Problem description>
Of the lines below, write out exactly those from the line with "deref kstack." through the line with "on_sched (modify (set_threads <[k := MkThread", both included, and skip the rest.

Data provided>
(* ===== verification/Proc.v ===== *)
(** * Processes and their threads (proc/proc.c, proc/kthread.c)

    The process table: process identifiers, the tree of parents and children,
    exit, waiting for children, cancellation.  A process descriptor is named by
    a number; the first one the slab allocator hands out is the idle process's
    and has number 0 (the scheduler only asks whether a thread belongs to that
    process).  The [p_wait] queue of a process is the scheduler's queue with a
    negative number.  The scheduler is that of Sched.v.

    As there, a call that blocks is modelled up to and including the switch to
    the next thread.  [do_waitpid] goes on after it is woken up; what its
    blocked caller will do then is kept in [k_wait], the part of that thread's
    stack that matters, and [waitpid_resume] is the code behind the sleep.

    What creating and destroying a process does to memory and files is the
    interface [KernelRest]. *)

From S2P Require Import Prelude Sched.

Inductive p_states : Type :=
| PROC_RUNNING
| PROC_DEAD.

#[export] Instance p_states_eq_dec : EqDecision p_states.
Proof. solve_decision. Defined.

Record proc : Type := MkProc {
  p_pid : Z;
  p_comm : list Z;
  p_threads : list tid;
  p_children : list Z;
  p_pproc : option Z;
  p_status : Z;
  p_state : p_states;
  p_pagedir : option Z
}.

Definition PID_INIT : Z := 1.
Definition PROC_MAX_COUNT : Z := 65536.
Definition PROC_NAME_LEN : nat := 256.

(** [strncpy(p->p_comm, name, PROC_NAME_LEN)] with the last byte cleared. *)
Definition comm_of (name : list Z) : list Z := take (PROC_NAME_LEN - 1) name.
Arguments comm_of : simpl never.

Definition with_threads (l : list tid) (P : proc) : proc :=
  MkProc (p_pid P) (p_comm P) l (p_children P) (p_pproc P) (p_status P) (p_state P) (p_pagedir P).
Definition with_children (l : list Z) (P : proc) : proc :=
  MkProc (p_pid P) (p_comm P) (p_threads P) l (p_pproc P) (p_status P) (p_state P) (p_pagedir P).
Definition with_parent (o : option Z) (P : proc) : proc :=
  MkProc (p_pid P) (p_comm P) (p_threads P) (p_children P) o (p_status P) (p_state P) (p_pagedir P).
Definition with_status (z : Z) (P : proc) : proc :=
  MkProc (p_pid P) (p_comm P) (p_threads P) (p_children P) (p_pproc P) z (p_state P) (p_pagedir P).
Definition with_pstate (x : p_states) (P : proc) : proc :=
  MkProc (p_pid P) (p_comm P) (p_threads P) (p_children P) (p_pproc P) (p_status P) x (p_pagedir P).

(** [thr->kt_proc = p]. *)
Definition with_proc (p : Z) (T : kthread) : kthread :=
  MkThread (kt_state T) (kt_cancelled T) (kt_wchan T) (kt_qlink T) (kt_retval T) (kt_errno T)
    p (kt_kstack T) (kt_ipl T).

(** A call of [do_waitpid] that sleeps: for any child, or for the child [p];
    the flag says that the caller passed a place for the status. *)
Inductive wait_call : Type :=
| WaitAny (st : bool)
| WaitPid (p : Z) (st : bool).

(** The parts of the kernel a process uses: page directories
    (mm/pagetable.c), address spaces (vm/vmmap.c), open files and working
    directory ([proc_cleanup]'s loop and [vput], see ProcFiles.v), what [do_fork]
    copies from the parent to the child (Fork.v and ProcFiles.v), kernel stacks
    ([alloc_stack] on mm/page.c).  None of them gives up the processor. *)
Class KernelRest (R : Type) : Type := {
  pt_create_pagedir : M R (option Z);
  pt_destroy_pagedir : Z -> M R unit;
  vmmap_create_for : Z -> M R unit;
  vmmap_destroy_of : Z -> M R unit;
  release_files_of : Z -> M R unit;
  fork_vm_of : Z -> Z -> M R unit;
  fork_files_of : Z -> Z -> M R unit;
  alloc_stack : M R (option Z);
  free_stack : Z -> M R unit
}.

Record ktab {R : Type} : Type := MkK {
  k_sched : sys;
  procs : gmap Z proc;
  _proc_list : list Z;
  next_pid : Z;
  proc_initproc : option Z;
  proc_allocator : list Z;
  kthread_allocator : list Z;
  k_wait : gmap tid wait_call;
  k_rest : R
}.
Arguments ktab : clear implicits.

(** The queue for wait(2) inside the descriptor [a]. *)
Definition p_wait (a : Z) : qid := - (a + 1).

Section proc.
Context {R : Type} `{!KernelRest R}.
Implicit Types (s : ktab R) (a t : Z).

Definition set_sched (x : sys) s : ktab R :=
  MkK R x (procs s) (_proc_list s) (next_pid s) (proc_initproc s) (proc_allocator s) (kthread_allocator s) (k_wait s) (k_rest s).
Definition set_procs (x : gmap Z proc) s : ktab R :=
  MkK R (k_sched s) x (_proc_list s) (next_pid s) (proc_initproc s) (proc_allocator s) (kthread_allocator s) (k_wait s) (k_rest s).
Definition set_plist (x : list Z) s : ktab R :=
  MkK R (k_sched s) (procs s) x (next_pid s) (proc_initproc s) (proc_allocator s) (kthread_allocator s) (k_wait s) (k_rest s).
Definition set_next (x : Z) s : ktab R :=
  MkK R (k_sched s) (procs s) (_proc_list s) x (proc_initproc s) (proc_allocator s) (kthread_allocator s) (k_wait s) (k_rest s).
Definition set_init (x : option Z) s : ktab R :=
  MkK R (k_sched s) (procs s) (_proc_list s) (next_pid s) x (proc_allocator s) (kthread_allocator s) (k_wait s) (k_rest s).
Definition set_pslab (x : list Z) s : ktab R :=
  MkK R (k_sched s) (procs s) (_proc_list s) (next_pid s) (proc_initproc s) x (kthread_allocator s) (k_wait s) (k_rest s).
Definition set_tslab (x : list Z) s : ktab R :=
  MkK R (k_sched s) (procs s) (_proc_list s) (next_pid s) (proc_initproc s) (proc_allocator s) x (k_wait s) (k_rest s).
Definition set_wait (x : gmap tid wait_call) s : ktab R :=
  MkK R (k_sched s) (procs s) (_proc_list s) (next_pid s) (proc_initproc s) (proc_allocator s) (kthread_allocator s) x (k_rest s).
Definition set_rest (x : R) s : ktab R :=
  MkK R (k_sched s) (procs s) (_proc_list s) (next_pid s) (proc_initproc s) (proc_allocator s) (kthread_allocator s) (k_wait s) x.

Definition on_sched {A} (m : M sys A) : M (ktab R) A := zoom k_sched set_sched m.
Definition on_rest {A} (m : M R A) : M (ktab R) A := zoom k_rest set_rest m.
Definition get_curproc : M (ktab R) Z := gets (fun s => curproc (k_sched s)).
Definition get_curthr : M (ktab R) tid := gets (fun s => curthr (k_sched s)).
Definition proc_get a : M (ktab R) proc := let! o := gets (fun s => procs s !! a) in deref o.
Definition proc_set a (f : proc -> proc) : M (ktab R) unit :=
  let! P := proc_get a in modify (fun s => set_procs (<[a := f P]> (procs s)) s).

(** ** Process identifiers *)

Definition has_pid (m : gmap Z proc) (pid : Z) a : bool :=
  match m !! a with Some P => p_pid P =? pid | None => false end.

Definition proc_lookup (pid : Z) : M (ktab R) (option Z) :=
  gets (fun s => List.find (has_pid (procs s) pid) (_proc_list s)).

Fixpoint getid_loop (fuel : nat) (pid : Z) : M (ktab R) Z :=
  match fuel with
  | O => stop Diverge
  | S fuel' =>
      let! used := gets (fun s => existsb (has_pid (procs s) pid) (_proc_list s)) in
      if used then
        let pid' := (pid + 1) mod PROC_MAX_COUNT in
        let! first := gets next_pid in
        if pid' =? first then ret (-1) else getid_loop fuel' pid'
      else
        modify (set_next ((pid + 1) mod PROC_MAX_COUNT)) ;;;
        ret pid
  end.

Definition _proc_getid : M (ktab R) Z :=
  let! pid := gets next_pid in getid_loop (Z.to_nat PROC_MAX_COUNT) pid.

(** ** Creation *)

Definition slab_proc : M (ktab R) Z :=
  let! l := gets proc_allocator in
  match l with [] => stop Undef | a :: l' => modify (set_pslab l') ;;; ret a end.

Definition proc_create (name : list Z) : M (ktab R) Z :=
  let! new := slab_proc in
  modify (fun s => set_procs (<[new := MkProc 0 [] [] [] None 0 PROC_RUNNING None]> (procs s)) s) ;;;
  let! pid := _proc_getid in
  let! l := gets _proc_list in
  KASSERT (negb (pid =? PID_IDLE) || match l with [] => true | _ => false end) ;;;
  let! cur := get_curproc in
  (if pid =? PID_INIT then
     let! C := proc_get cur in
     KASSERT (p_pid C =? PID_IDLE) ;;;
     modify (set_init (Some new))
   else ret tt) ;;;
  let parent := if PID_IDLE <? pid then Some cur else None in
  on_sched (sched_queue_init (p_wait new)) ;;;
  let! pd := on_rest pt_create_pagedir in
  proc_set new (fun _ => MkProc pid (comm_of name) [] [] parent 0 PROC_RUNNING pd) ;;;
  modify (fun s => set_plist (_proc_list s ++ [new]) s) ;;;
  on_rest (vmmap_create_for new) ;;;
  match parent with
  | Some b => proc_set b (fun Q => with_children (p_children Q ++ [new]) Q)
  | None => ret tt
  end ;;;
  ret new.

Definition slab_thread : M (ktab R) (option tid) :=
  let! l := gets kthread_allocator in
  match l with [] => ret None | t :: l' => modify (set_tslab l') ;;; ret (Some t) end.

(** [context_setup]: the arguments are written to the top of the stack, which
    starts the thread at IPL_LOW. *)
Definition context_setup (pd kstack : option Z) : M (ktab R) Z :=
  KASSERT (bool_decide (is_Some pd)) ;;;
  deref kstack.

Definition kthread_create (p : Z) : M (ktab R) tid :=
  let! k1 := slab_thread in
  let! kstack1 := on_rest alloc_stack in
  let! P := proc_get p in
  let! kstack := context_setup (p_pagedir P) kstack1 in
  let! k := deref k1 in
  on_sched (modify (set_threads <[k := MkThread KT_RUN 0 None None 0 0 p kstack IPL_LOW]>)) ;;;
  proc_set p (fun P => with_threads (p_threads P ++ [k]) P) ;;;
  ret k.

(** The copy keeps every field but the stack, also the links of the lists the
    original is on. *)
Definition kthread_clone (thr : tid) : M (ktab R) tid :=
  let! k1 := slab_thread in
  let! T := on_sched (thr_get thr) in
  let! k := deref k1 in
  let! kstack1 := on_rest alloc_stack in
  on_sched (modify (set_threads <[k := with_kstack (default 0 kstack1) T]>)) ;;;
  on_sched (sched_make_runnable k) ;;;
  ret k.

(** The process half of [do_fork].  The new thread starts in [userland_entry],
    which sets IPL_LOW; [fork_setup_stack] writes to its stack. *)
Definition do_fork : M (ktab R) Z :=
  let! me := get_curproc in
  let! P := proc_get me in
  KASSERT (bool_decide (p_state P = PROC_RUNNING)) ;;;
  let! child := proc_create [99; 104; 105; 108; 100; 95; 112; 114; 111; 99] in
  on_rest (fork_vm_of me child) ;;;
  let! thr := get_curthr in
  let! k := kthread_clone thr in
  on_sched (thr_set k (with_proc child)) ;;;
  let! T := on_sched (thr_get k) in
  (if kt_kstack T =? 0 then stop Undef else ret tt) ;;;
  on_sched (thr_set k (with_ipl IPL_LOW)) ;;;
  proc_set child (fun C => with_threads (p_threads C ++ [k]) C) ;;;
  on_rest (fork_files_of me child) ;;;
  let! C := proc_get child in
  ret (p_pid C).

Definition kthread_destroy t : M (ktab R) unit :=
  let! T := on_sched (thr_get t) in
  KASSERT (negb (kt_kstack T =? 0)) ;;;
  on_rest (free_stack (kt_kstack T)) ;;;
  proc_set (kt_proc T) (fun P => with_threads (filter (fun u => u <> t) (p_threads P)) P) ;;;
  on_sched (modify (set_threads (delete t))) ;;;
  modify (fun s => set_tslab (t :: kthread_allocator s) s).

(** ** Exit *)

(** The loop over the children in [proc_cleanup]. *)
Fixpoint reparent (me init : Z) (l : list Z) : M (ktab R) unit :=
  match l with
  | [] => ret tt
  | c :: l' =>
      proc_set c (with_parent (Some init)) ;;;
      proc_set me (fun P => with_children (filter (fun x => x <> c) (p_children P)) P) ;;;
      proc_set init (fun P => with_children (p_children P ++ [c]) P) ;;;
      reparent me init l'
  end.

Definition proc_cleanup (evs : list intr) (status : Z) : M (ktab R) unit :=
  let! i := gets proc_initproc in
  KASSERT (bool_decide (is_Some i)) ;;;
  let! init := deref i in
  let! me := get_curproc in
  let! P := proc_get me in
  KASSERT (1 <=? p_pid P) ;;;
  KASSERT (bool_decide (is_Some (p_pproc P))) ;;;
  let! parent := deref (p_pproc P) in
  on_rest (vmmap_destroy_of me) ;;;
  proc_get parent ;;;
  on_sched (sched_wakeup_on (p_wait parent)) ;;;
  on_rest (release_files_of me) ;;;
  (if negb (p_pid P =? 1) then reparent me init (p_children P) else ret tt) ;;;
  proc_set me (with_status status) ;;;
  proc_set me (with_pstate PROC_DEAD) ;;;
  on_sched (sched_switch evs).

(** The [sched_switch] behind [proc_cleanup] is never reached: the thread is on
    no queue any more. *)
Definition proc_thread_exited (evs : list intr) (retval : Z) : M (ktab R) unit :=
  let! me := get_curproc in
  let! P := proc_get me in
  if negb (p_pid P =? 0) && negb (retval =? 0) then proc_cleanup evs (s32 retval)
  else proc_cleanup evs 0.

Definition kthread_exit (evs : list intr) (retval : Z) : M (ktab R) unit :=
  let! me := get_curthr in
  let! T := on_sched (thr_get me) in
  KASSERT (bool_decide (kt_wchan T = None)) ;;;
  KASSERT (bool_decide (kt_qlink T = None)) ;;;
  let! cp := get_curproc in
  KASSERT (kt_proc T =? cp) ;;;
  on_sched (thr_set me (with_retval retval)) ;;;
  on_sched (thr_set me (with_state KT_EXITED)) ;;;
  proc_thread_exited evs retval.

Response box>
  deref kstack.

Definition kthread_create (p : Z) : M (ktab R) tid :=
  let! k1 := slab_thread in
  let! kstack1 := on_rest alloc_stack in
  let! P := proc_get p in
  let! kstack := context_setup (p_pagedir P) kstack1 in
  let! k := deref k1 in
  on_sched (modify (set_threads <[k := MkThread KT_RUN 0 None None 0 0 p kstack IPL_LOW]>)) ;;;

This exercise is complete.